Ces résultats divergents peuvent être attribués à des méthodologies différentes suivant les études, à des variations dans l’interprétation histologique de la dysplasie, à des différences d’ordre géographique, voire au fait que la dysplasie n’est finalement pas une entité anatomopathologique homogène. En effet, la DBG peut être mise en évidence en muqueuse plane, polypoïde et être unie ou multifocale. Deux travaux récents ont précisé l’importance de ces distinctions. Dans ces études, il a été montré que la résection endoscopique complète d’une DBG unifocale était suffisante pour prévenir la progression histologique et élargir le rythme de la surveillance endoscopique [5, 6]. 
Le but de cette étude était de déterminer le taux de progression des DBG planes et d’envisager l’aspect uni ou plurifocal comme un facteur de risque indépendant de progression vers le cancer. Dans cette étude rétrospective, 46 malades atteints de RCH associée à une ou à des DBG planes ont été inclus. Une corrélation entre la progression néoplasique et plusieurs variables comme l’âge, le nombre de biopsies avec des DBG, la durée et l’extension de la maladie inflammatoire a été effectuée. Onze malades ont bénéficié d’une colectomie totale dans les 6 mois et un cancer a été détecté chez deux d’entre eux (18 %). Des dysplasies de haut grade étaient retrouvées sur les pièces de colectomie dans 23,5 % des cas. Un cancer était mis en évidence chez 5 des malades n’ayant pas été opérés d’emblée (20 %). Les cancers détectés sur des pièces de colectomie étaient de stade 1 alors que ceux révélés lors de la surveillance endoscopique des dysplasies étaient souvent à des stades plus avancés. Le taux de progression néoplasique à 5 ans a pu être évalué à 53 % et il n’a pas été mis en évidence de facteur clinique prédictif d’évolution vers le cancer. 
En conclusion, cette étude indique que des malades atteints de RCH avec DBG plane ont un risque élevé de néoplasie synchrone ou de progression vers la néoplasie. L’aspect unifocal ou l’absence de la DBG sur des coloscopies répétées à des intervalles réguliers (moins de 12 mois) ne limitent pas le risque néoplasique. Les auteurs recommandent d’envisager la colectomie quand une DBG plane est observée, même quand elle est mise en évidence sur un seul site et une seule fois.

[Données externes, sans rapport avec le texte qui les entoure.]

(** C13: Completeness of the receiver: after the SYN, when the data segments that
    arrive bring every byte of the stream at least once and the FIN, the whole
    stream is assembled and ended, and the acknowledgement covers the FIN;
    the order, the duplicates, the overlaps and the reads in between do not
    matter.  The stream must fit in the capacity and in half a turn of the
    sequence space, and a FIN comes with the last byte. *)
Theorem receiver_complete S isn c syn es :
  zlen S <= c -> 1 <= c -> zlen S + c + 4 * W32 < W64 -> zlen S < W31 - 2 -> w32_ok isn ->
  from_peer S isn syn 0 -> th_syn (header syn) = true -> th_fin (header syn) = false ->
  Forall (good_event S isn) es ->
  (forall i, 0 <= i < zlen S -> Exists (fun e => brings S isn e i) es) ->
  Exists brings_fin es ->
  exists r, rx_run (new_TCPReceiver c) (RSegment syn :: es) = Ok r /\
    ra_inv (rx_reassembler r) S /\ input_ended (rx_stream_out r) = true /\
    rx_ackno r = Some (wrap (zlen S + 2) isn).
Proof.
  intros Hc Hpos HS Hhalf Hisn Hsp Hss Hsf Hes Hcov Hfin.
  destruct (rx_segment_inv S isn c Hpos HS Hisn (new_TCPReceiver c) [] syn 0)
    as (r1 & w1 & E1 & I1 & S1 & _ & N1 & _); [by apply rx_new|done|done|].
  rewrite Hss, orb_true_r in S1.
  assert (He1 : rx_ended S r1 ([] ++ w1)).
  { apply N1; [apply rx_new_ended|]. intros Hf. congruence. }
  destruct (rx_run_inv S isn c Hc Hpos HS Hhalf Hisn es r1 ([] ++ w1) I1 He1 S1 Hes)
    as (r & w & E & I2 & N2 & S2 & F2 & _ & K2).
  exists r. cbn [rx_run rx_step]. rewrite E1. cbn [rbind]. split; [done|].
  pose proof (rx_stream _ _ _ _ _ I2) as Hst. pose proof (hist_le _ _ _ _ Hst) as Hle.
  pose proof (si_inv _ _ _ _ Hst) as Hra. set (hist := ([] ++ w1) ++ w) in *. zpos.
  assert (Hfull : zlen hist = zlen S).
  { destruct (Z.eq_dec (zlen hist) (zlen S)) as [|Hne]; [done|].
    destruct (K2 (zlen hist) ltac:(lia) (Hcov (zlen hist) ltac:(lia))) as [|Hs]; [lia|].
    rewrite (inv_first_missing _ _ Hra) in Hs. by destruct Hs. }
  assert (HhS : hist = S) by (rewrite (si_hist _ _ _ _ Hst), Hfull; apply ztake_all; lia).
  assert (Hff : rx_have_FIN r = true) by (apply F2; by right).
  assert (Hend : input_ended (rx_stream_out r) = true) by (by apply N2).
  rewrite HhS in Hra. split; [done|]. split; [done|].
  unfold rx_ackno. rewrite S2, Hff. unfold rx_stream_out in Hend. rewrite Hend. cbn [andb].
  unfold bytes_written, stream_out. rewrite (ri_written _ _ Hra).
  pose proof (rx_syn _ _ _ _ _ I2) as Hicn. rewrite S2 in Hicn. by rewrite Hicn, u64_id by lia.
Qed.
(* ===== verification/Recovery.v ===== *)
(** * Recovery: no reachable state is a trap

    The sender of [tcp_sender.cc] and the receiver of [tcp_receiver.cc], joined
    in both directions: segments one way, the receiver's own acknowledgements
    the other, both over a network that loses, duplicates and reorders.  From
    every state they can reach, if everything in flight is lost, the
    retransmission timer and one segment at a time are enough to complete the
    transfer, in a number of rounds bounded by the length of the stream. *)
From S2P Require Import Prelude WrappingIntegers ByteStream StreamReassembler Buffer TCPSegment TCPReceiver TCPSender Transfer Tracking.

(** ** The two sides together *)

(** The absolute sequence number the receiver waits for. *)
Definition rx_position (r : TCPReceiver) : Z :=
  if rx_have_SYN r then
    bytes_written (rx_stream_out r) + 1 + (if input_ended (rx_stream_out r) then 1 else 0)
  else 0.

(** The last index the receiver has room for. *)
Definition rx_edge (r : TCPReceiver) : Z := window_last (rx_reassembler r).

(** All of [s], which starts at [a], has been received, or nothing of it. *)
Definition whole (r : TCPReceiver) (hist : bytes) (s : TCPSegment) (a : Z) : Prop :=
  (forall j, a - 1 <= j < a - 1 + paylen s -> known (rx_reassembler r) hist j) /\
  (th_fin (header s) = true -> rx_have_FIN r = true).
Definition untouched (r : TCPReceiver) (hist : bytes) (s : TCPSegment) (a : Z) : Prop :=
  (forall j, a - 1 <= j < a - 1 + paylen s -> ~ known (rx_reassembler r) hist j) /\
  (th_fin (header s) = true -> rx_have_FIN r = false).

(** [s] was sent within the window, or it is a probe of a closed one. *)
Definition in_window (r : TCPReceiver) (s : TCPSegment) (a : Z) : Prop :=
  a - 1 + paylen s <= rx_edge r + 1 \/
  (paylen s <= 1 /\ (th_fin (header s) = true -> paylen s = 0)).

Section Link.
(** The receiver's capacity and the sender's initial sequence number. *)
Context (c : Z) (isn : WrappingInt32).
Hypothesis Hc : 1 <= c.
Hypothesis Hroom : c + 5 * W32 < W64.
Hypothesis Hisn : w32_ok isn.

(** A segment between the two: it occupies no numbers, or was acknowledged, or
    is tracked. *)
Definition in_flight (t : TCPSender) (S : bytes) (s : TCPSegment) : Prop :=
  exists a, sent_seg S isn (input_ended (tx_stream t)) s a /\ a + seg_len s <= tx_next_seqno t /\
    (seg_len s = 0 \/ a + seg_len s <= tx_next_ackno t \/ tracks t s a).

(** An acknowledgement that the receiver gave at some time. *)
Definition honest (r : TCPReceiver) (p : WrappingInt32 * Z) : Prop :=
  exists x, p.1 = wrap x isn /\ 1 <= x <= rx_position r /\ 0 <= p.2 < W16 /\
    (input_ended (rx_stream_out r) = true \/ x + p.2 <= rx_edge r + 2).

Record live (t : TCPSender) (S : bytes) (net : list TCPSegment) (acks : list (WrappingInt32 * Z))
    (r : TCPReceiver) (hist : bytes) : Prop := {
  lv_tx : tx_inv t S;
  lv_clock : clock_ok t;
  lv_isn : tx_isn t = isn;
  lv_short : zlen S + 2 < W31;
  lv_rx : rx_inv S isn c r hist;
  lv_ended : rx_ended S r hist;
  lv_syn : rx_have_SYN r = true -> 1 <= tx_next_seqno t;
  lv_fin : rx_have_FIN r = true -> tx_next_seqno t = zlen S + 2;
  lv_known : forall j, 0 <= j -> known (rx_reassembler r) hist j -> j + 2 <= tx_next_seqno t;
  lv_acked : tx_next_ackno t <= rx_position r;
  lv_window : input_ended (rx_stream_out r) = true \/
    tx_next_ackno t + tx_window_size t <= rx_edge r + 2;
  lv_remain : input_ended (rx_stream_out r) = true \/
    tx_next_ackno t + tx_remain_window_size t <= rx_edge r + 2 \/ tx_remain_window_size t <= 1;
  lv_pool : Forall (in_flight t S) (tx_segments_out t ++ net);
  lv_atomic : forall s a, tracks t s a ->
    in_window r s a /\ (whole r hist s a \/ untouched r hist s a);
  lv_acks : Forall (honest r) acks }.

Section Facts.
Context (t : TCPSender) (S : bytes) (net : list TCPSegment) (acks : list (WrappingInt32 * Z))
  (r : TCPReceiver) (hist : bytes).
Hypothesis L : live t S net acks r hist.

Lemma lv_space : zlen S + c + 4 * W32 < W64.
Proof. pose proof (lv_short _ _ _ _ _ _ L). lia. Qed.

Lemma lv_bounds :
  0 <= tx_next_ackno t <= tx_next_seqno t /\ tx_next_seqno t <= zlen S + 2 /\
  0 <= zlen hist <= zlen S /\ rx_edge r = zlen hist - buffer_size (rx_stream_out r) + c - 1 /\
  0 <= buffer_size (rx_stream_out r) <= c /\ bytes_written (rx_stream_out r) = zlen hist.
Proof.
  pose proof (tx_next_bound t S (lv_tx _ _ _ _ _ _ L)). pose proof (lv_rx _ _ _ _ _ _ L) as Hr.
  pose proof (rx_stream _ _ _ _ _ Hr) as Hst. pose proof (hist_le _ _ _ _ Hst).
  pose proof (si_inv _ _ _ _ Hst) as Hra. pose proof (buffer_size_nonneg (rx_stream_out r)).
  unfold rx_edge, window_last. rewrite (ri_next _ _ Hra), (si_cap _ _ _ _ Hst).
  pose proof (ri_out _ _ Hra) as (? & Hb & ?). rewrite (ri_cap _ _ Hra), (si_cap _ _ _ _ Hst) in Hb. zpos.
  rewrite (rx_written _ _ _ _ _ Hr). unfold rx_stream_out, stream_out in *. split_and!; lia || done.
Qed.

Lemma lv_position : rx_position r <= tx_next_seqno t.
Proof.
  pose proof lv_bounds as (Hb & _ & Hh & _ & _ & Hw). unfold rx_position. rewrite Hw.
  destruct (rx_have_SYN r) eqn:ES; [|lia]. destruct (input_ended (rx_stream_out r)) eqn:Ee.
  - apply (re_ended _ _ _ (lv_ended _ _ _ _ _ _ L)) in Ee as [Hf Hl].
    rewrite (lv_fin _ _ _ _ _ _ L Hf). lia.
  - destruct (Z.eq_dec (zlen hist) 0); [pose proof (lv_syn _ _ _ _ _ _ L ES); lia|].
    pose proof (lv_known _ _ _ _ _ _ L (zlen hist - 1) ltac:(lia) ltac:(left; lia)). lia.
Qed.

À moins que des facteurs prédictifs ne soient identifiés, cette stratégie, qui augmenterait certainement le nombre de colectomies pour des dysplasies sans cancer, permettrait néanmoins d’éviter la survenue de cancers malgré des surveillances endoscopiques rigoureuses. Une stratégie thérapeutique plus agressive devrait donc être discutée en cas de DBG sur RCH.

Références

1. Kiesslich R, Fritsch J, Holtmann M, Koehler HH, Stolte M, Kanzler S, et al. Methylene blue-aided chromoendoscopy for the detection of intraepithelial neoplasia and colon cancer in ulcerative colitis. Gastroenterology 2003 ; 124 : 880-8.

2. Kornbluth A, Sachar DB. Ulcerative colitis practice guidelines in adults. American College of Gastroenterology, Practice parameters Committee. Am J Gastroenterol 1997 ; 42 : 711-4.

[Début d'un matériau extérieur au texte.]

(* ===== verification/Outgoing.v ===== *)
(** * What a connection puts on the wire

    Every segment that a connection queues, whatever happened to it before, is
    well formed: each field has a value of its width, the header has no
    options, and the payload is at most [MAX_PAYLOAD_SIZE] bytes.  So every
    adapter can serialise it in a datagram. *)
From S2P Require Import Prelude WrappingIntegers ByteStream StreamReassembler Buffer Parser Checksum TCPSegment TCPReceiver TCPSender TCPConnection.

Record sendable (s : TCPSegment) : Prop := {
  se_header : TCPHeader_ok (header s);
  se_doff : th_doff (header s) = 5;
  se_buffer : buf_ok (payload s);
  se_payload : zlen (buf_str (payload s)) <= MAX_PAYLOAD_SIZE }.

Lemma sendable_ok s : sendable s -> TCPSegment_ok s.
Proof. intros [H1 H2 H3 H4]. unfold MAX_PAYLOAD_SIZE in H4. split; [done|]. split; [done|lia]. Qed.

(** ** The assignments to a header *)

Lemma new_sendable : sendable new_TCPSegment.
Proof. constructor; [constructor; vm_compute; split; congruence|done|done|]. by vm_compute. Qed.

Lemma with_header_sendable f s :
  (TCPHeader_ok (header s) -> th_doff (header s) = 5 ->
     TCPHeader_ok (f (header s)) /\ th_doff (f (header s)) = 5) ->
  sendable s -> sendable (with_header f s).
Proof. intros Hf [H1 H2 H3 H4]. destruct (Hf H1 H2). by constructor. Qed.

Ltac header_field := intros; apply with_header_sendable; [intros [] ?; split; [by constructor|done]|done].

Lemma set_seqno_sendable q s : w32_ok q -> sendable s -> sendable (with_header (set_seqno q) s).
Proof. header_field. Qed.
Lemma set_ackno_sendable q s : w32_ok q -> sendable s -> sendable (with_header (set_ackno q) s).
Proof. header_field. Qed.
Lemma set_win_sendable w s : 0 <= w < W16 -> sendable s -> sendable (with_header (set_win w) s).
Proof. header_field. Qed.
Lemma set_ack_sendable b s : sendable s -> sendable (with_header (set_ack b) s).
Proof. header_field. Qed.
Lemma set_fin_sendable b s : sendable s -> sendable (with_header (set_fin b) s).
Proof. header_field. Qed.
Lemma set_syn_sendable b s : sendable s -> sendable (with_header (set_syn b) s).
Proof. header_field. Qed.
Lemma set_rst_sendable b s : sendable s -> sendable (with_header (set_rst b) s).
Proof. header_field. Qed.

Create HintDb sendable.
#[export] Hint Resolve new_sendable set_seqno_sendable set_ackno_sendable set_win_sendable
  set_ack_sendable set_fin_sendable set_syn_sendable set_rst_sendable wrap_ok u16_range : sendable.

Lemma payload_sendable data s :
  zlen data <= MAX_PAYLOAD_SIZE -> sendable s -> sendable (mkTCPSegment (header s) (Buffer_of data)).
Proof.
  intros Hd [H1 H2 H3 H4]. unfold MAX_PAYLOAD_SIZE in *. constructor; try done.
  apply Buffer_of_ok. zpos. lia.
Qed.

(** ** The sender *)

Record tx_sendable (t : TCPSender) : Prop := {
  ts_isn : w32_ok (tx_isn t);
  ts_out : Forall sendable (tx_segments_out t);
  ts_tracked : Forall sendable (tx_tracking_segments t) }.

Lemma fill_read_size_le t : 0 <= fill_read_size t <= MAX_PAYLOAD_SIZE.
Proof.
  unfold fill_read_size, MAX_PAYLOAD_SIZE. set (space := _ -! _).
  pose proof (u64_range (tx_next_ackno t +! tx_remain_window_size t - next_seqno_absolute t)) as Hs.
  fold space in Hs. pose proof (buffer_size_nonneg (tx_stream t)).
  rewrite u16_id; zcase; lia.
Qed.

Lemma read_length b n : 0 <= n -> zlen (read b n).2 <= n.
Proof.
  intros Hn. unfold read, peek_output, pop_output. cbn [snd]. zcase; [exact Hn|].
  cbn [snd]. rewrite zlen_ztake by done. lia.
Qed.

Lemma w32_add_ok q n : w32_ok (w32_add q n).
Proof. unfold w32_ok, w32_add. cbn. apply u32_range. Qed.
#[export] Hint Resolve w32_add_ok : sendable.

Lemma fill_segment_sendable t : sendable (fill_segment t).1.
Proof.
  unfold fill_segment. pose proof (fill_read_size_le t) as Hn. set (n := fill_read_size t) in *.
  destruct (negb (n =? 0)).
  - pose proof (read_length (tx_stream t) n ltac:(lia)) as Hr.
    destruct (read (tx_stream t) n) as [b d]. cbn [snd fst] in *.
    pose proof (payload_sendable d new_TCPSegment ltac:(lia) new_sendable) as Hp.
    destruct ((n <? _) && eof b); unfold next_seqno; auto 8 with sendable.
  - cbn [fst]. destruct ((n <? _) && _); unfold next_seqno; auto 8 with sendable.
Qed.

Lemma fill_step_sendable t : tx_sendable t -> tx_sendable (fill_step t).
Proof.
  intros [H1 H2 H3]. pose proof (fill_segment_sendable t) as Hs. unfold fill_step.
  destruct (fill_segment t) as [s b]. cbn [fst] in Hs. constructor; cbn; [done| |by constructor].
  apply Forall_app. split; [done|by constructor].
Qed.

Lemma fill_loop_sendable fuel : forall t, tx_sendable t -> tx_sendable (fill_loop fuel t).
Proof.
  induction fuel as [|fuel IH]; intros t Ht; cbn [fill_loop]; [done|].
  destruct (fill_guard t); [|done]. by apply IH, fill_step_sendable.
Qed.

Lemma fill_window_sendable t : tx_sendable t -> tx_sendable (fill_window t).
Proof.
  intros Ht. unfold fill_window. destruct (current_state t); try done; try by apply fill_loop_sendable.
  destruct Ht as [H1 H2 H3].
  assert (Hs : sendable (with_header (set_ackno (wrap (tx_next_seqno t +! 1) (tx_isn t)))
    (with_header (set_syn true) (with_header (set_seqno (tx_isn t)) new_TCPSegment)))) by auto with sendable.
  constructor; cbn; [done| |by constructor]. apply Forall_app. split; [done|by constructor].
Qed.

Lemma ack_scan_sendable ackno l : forall acc, Forall sendable l ->
  match (ack_scan ackno l acc).2 with Some kept => Forall sendable kept | None => True end.
Proof.
  induction l as [|s l IH]; intros acc Hl; cbn [ack_scan]; [done|]. inversion Hl; subst.
  destruct (w32_eqb _ _); [constructor|]. specialize (IH (acc +! length_in_sequence_space s) ltac:(done)).
  destruct (ack_scan ackno l _) as [remain [kept|]]; cbn in *; [by constructor|done].
Qed.

Lemma ack_received_sendable t ackno win : tx_sendable t -> tx_sendable (ack_received t ackno win).
Proof.
  intros [H1 H2 H3]. unfold ack_received. pose proof (ack_scan_sendable ackno _ 0 H3) as Hk.
  destruct (ack_scan ackno (tx_tracking_segments t) 0) as [remain [kept|]]; cbn [snd] in Hk;
    case_match; by constructor.
Qed.

Lemma tick_sendable t ms t' : tx_sendable t -> tx_tick t ms = Ok t' -> tx_sendable t'.
Proof.
  intros [H1 H2 H3]. unfold tx_tick.
  destruct (_ && _); [|intros [= <-]; by constructor].
  destruct (last (tx_tracking_segments t)) as [o|] eqn:El; [|done]. intros [= <-].
  constructor; cbn; try done. apply Forall_app. split; [done|]. constructor; [|done].
  rewrite Forall_forall in H3. apply H3. apply last_Some in El as (l & ->). set_solver.
Qed.

Lemma empty_sendable t : tx_sendable t -> tx_sendable (send_empty_segment t).
Proof.
  intros [H1 H2 H3]. constructor; cbn; try done. apply Forall_app. split; [done|]. constructor; [|done].
  change (sendable (with_header (set_ackno (next_seqno t)) (with_header (set_seqno (next_seqno t)) new_TCPSegment))).
  unfold next_seqno. auto with sendable.
Qed.

(** ** The connection *)

Record tc_sendable (c : TCPConnection) : Prop := {
  cs_sender : tx_sendable (tc_sender c);
  cs_out : Forall sendable (tc_segments_out c) }.

Lemma stamp_sendable r s : sendable s -> sendable (stamp r s).
Proof.
  intros Hs. unfold stamp. destruct (rx_ackno r) as [a|] eqn:Ea; [|done].
  assert (Ha : w32_ok a) by (unfold rx_ackno in Ea; repeat case_match; simplify_eq; apply wrap_ok).
  auto with sendable.
Qed.

Lemma move_sendable c : tc_sendable c -> tc_sendable (move_to_segments_out c).
Proof.
  intros [[H1 H2 H3] H4]. constructor; [by constructor|]. cbn. apply Forall_app. split; [done|].
  apply Forall_fmap. eapply Forall_impl; [exact H2|]. intros s. apply stamp_sendable.
Qed.

Lemma connect_sendable c : tc_sendable c -> tc_sendable (tc_connect c).
Proof. intros [H1 H2]. apply move_sendable. constructor; [by apply fill_window_sendable|done]. Qed.

Lemma set_errors_sendable c : tc_sendable c -> tc_sendable (set_errors c).
Proof. by intros [[] ?]. Qed.

Lemma close_check_sendable c : tc_sendable c -> tc_sendable (tc_close_check c).
Proof. intros [H1 H2]. unfold tc_close_check. repeat case_match; by constructor. Qed.

Lemma reset_sendable c : tc_sendable c -> tc_sendable (tc_reset c).
Proof.
  intros [[] H2]. constructor; [by constructor|]. cbn. apply Forall_app. split; [done|].
  constructor; [|done]. apply set_rst_sendable, new_sendable.
Qed.

Lemma after_receiver_sendable c seg : tc_sendable c -> tc_sendable (tc_after_receiver c seg).
Proof.
  intros Hc. unfold tc_after_receiver. set (c1 := if th_rst (header seg) then _ else c).
  assert (H1 : tc_sendable c1) by (unfold c1; case_match; [by destruct Hc as [[] ?]|done]).
  clearbody c1. set (c2 := if negb _ && _ then _ else c1).
  assert (H2 : tc_sendable c2).
  { unfold c2. case_match; [|done]. apply connect_sendable. destruct H1.
    constructor; [by apply ack_received_sendable|done]. }
  clearbody c2. case_match; [|by apply close_check_sendable]. case_match; [by apply connect_sendable|].
  apply close_check_sendable, move_sendable. case_match; [|done]. destruct H2.
  constructor; [by apply empty_sendable|done].
Qed.

Lemma tc_step_sendable c o c' : tc_sendable c -> tc_step c o = Ok c' -> tc_sendable c'.
Proof.
  intros Hc. destruct o; cbn [tc_step].
  - unfold tc_segment_received. intros E. apply rbind_ok in E as (r & _ & [= <-]).
    apply after_receiver_sendable. by destruct Hc.
  - intros [= <-]. unfold tc_write. destruct (write (tx_stream (tc_sender c)) data) as [b n]. cbn [fst].
    apply connect_sendable. by destruct Hc as [[] ?].
  - unfold tc_tick. intros E. apply rbind_ok in E as (t & E & E').
    destruct Hc as [H1 H2]. pose proof (tick_sendable _ _ _ H1 E) as Ht.
    set (c1 := tc_with_time _ _) in E'. set (c2 := if _ && _ then _ else c1) in E'.
    assert (Hc2 : tc_sendable c2) by (unfold c2; destruct (_ && _); by constructor). clearbody c2.
    case_match; injection E' as <-; [by apply reset_sendable|by apply move_sendable].
  - intros [= <-]. apply connect_sendable. by destruct Hc as [[] ?].
  - intros [= <-]. by apply connect_sendable.
  - intros [= <-]. by destruct Hc.
  - intros [= <-]. destruct Hc as [H1 H2]. constructor; [done|]. cbn. by apply Forall_drop.
Qed.

Lemma new_TCPConnection_sendable cfg : w32_ok (cfg_isn cfg) -> tc_sendable (new_TCPConnection cfg).
Proof. intros H. constructor; [by constructor|constructor]. Qed.

(** Any sequence of operations that return. *)
Fixpoint tc_run (c : TCPConnection) (os : list tc_op) : result TCPConnection :=
  match os with
  | [] => Ok c
  | o :: os => let* c := tc_step c o in tc_run c os
  end.

Lemma tc_run_sendable os : forall c c', tc_sendable c -> tc_run c os = Ok c' -> tc_sendable c'.
Proof.
  induction os as [|o os IH]; intros c c' Hc E; cbn [tc_run] in E; [by injection E as <-|].
  apply rbind_ok in E as (c1 & E1 & E). eapply IH; [|exact E]. by eapply tc_step_sendable.
Qed.

(** C24: Typing of the output.  After any operations, with any segments from the
    network, also malformed ones, and with no assumption on the state: every
    segment the connection has queued has fields within their widths, a
    header of twenty bytes and at most [MAX_PAYLOAD_SIZE] bytes of payload,
    and its serialisation for any pseudo-header succeeds and is parsed back
    to the same header and payload. *)
Theorem connection_sends_wellformed cfg os c s ps :
  w32_ok (cfg_isn cfg) -> tc_run (new_TCPConnection cfg) os = Ok c -> s ∈ tc_segments_out c ->
  0 <= ps < 8388608 ->
  th_doff (header s) = 5 /\ zlen (buf_str (payload s)) <= MAX_PAYLOAD_SIZE /\
  exists l s', TCPSegment_serialize s ps = Ok l /\ zlen (bl_concatenate l) <= 20 + MAX_PAYLOAD_SIZE /\
    TCPSegment_parse new_TCPSegment (Buffer_of (bl_concatenate l)) ps = Ok (NoError, s') /\
    header s' = set_cksum (th_cksum (header s')) (header s) /\ buf_str (payload s') = buf_str (payload s).
Proof.
  intros Hi E Hs Hps. pose proof (tc_run_sendable _ _ _ (new_TCPConnection_sendable _ Hi) E) as [_ Hout].
  rewrite Forall_forall in Hout. pose proof (Hout s Hs) as Hse. pose proof (sendable_ok s Hse) as Hok.
  destruct Hse as [H1 H2 H3 H4]. split; [done|]. split; [done|].
  destruct (segment_wire s ps Hok Hps) as (l & El & Hl & _ & Hw). exists l.
  destruct (Hw (Buffer_of (bl_concatenate l)) new_TCPSegment) as (s' & Ep & Hh & Hpay & _).
  { apply Buffer_of_ok. unfold MAX_PAYLOAD_SIZE in *. lia. } { done. }
  exists s'. split; [done|]. split; [lia|]. by split_and!.
Qed.

Lemma connection_sends_wellformed_witness :
  exists c s, tc_run (new_TCPConnection (small_cfg 3)) [CConnect] = Ok c /\ s ∈ tc_segments_out c /\
    th_doff (header s) = 5.
Proof.
  assert (E : exists c s, tc_run (new_TCPConnection (small_cfg 3)) [CConnect] = Ok c /\ tc_segments_out c = [s])
    by (do 2 eexists; split; vm_compute; reflexivity).
  destruct E as (c & s & E & Es). exists c, s. assert (Hs : s ∈ tc_segments_out c) by (rewrite Es; by left).
  split; [exact E|]. split; [exact Hs|].
  apply (connection_sends_wellformed (small_cfg 3) [CConnect] c s 0); [done|exact E|exact Hs|lia].
Defined.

3. Bernstein CN, Shanahan F, Weinstein WM. Are we telling patients the truth about surveillance colonoscopy in ulcerative colitis  ? Lancet 1994 ; 343 : 71-4.

4. Befrits R, Ljung T, Jaramillo E, Rubio C. Low-grade dysplasia in extensive, long-standing inflammatory bowel disease : a follow-up study. Dis Colon Rectum 2002 ; 45 : 615-20.

5. Engelsgjerd M, Farraye FA, Odze RD. Polypectomy may be adequate treatment for adenoma-like dysplastic lesions in chronic ulcerative colitis. Gastroenterology 1999 ; 117 : 1288-94.

6. Rubin PH, Friedman S, Harpaz N, Golgstein E, Weiser J, Schiller J, et al. Colonoscopic polypectomy in chronic colitis : conservative management after endoscopic resection of dysplastic polyps. Gastroenterology 1999 ; 117 : 1295-4.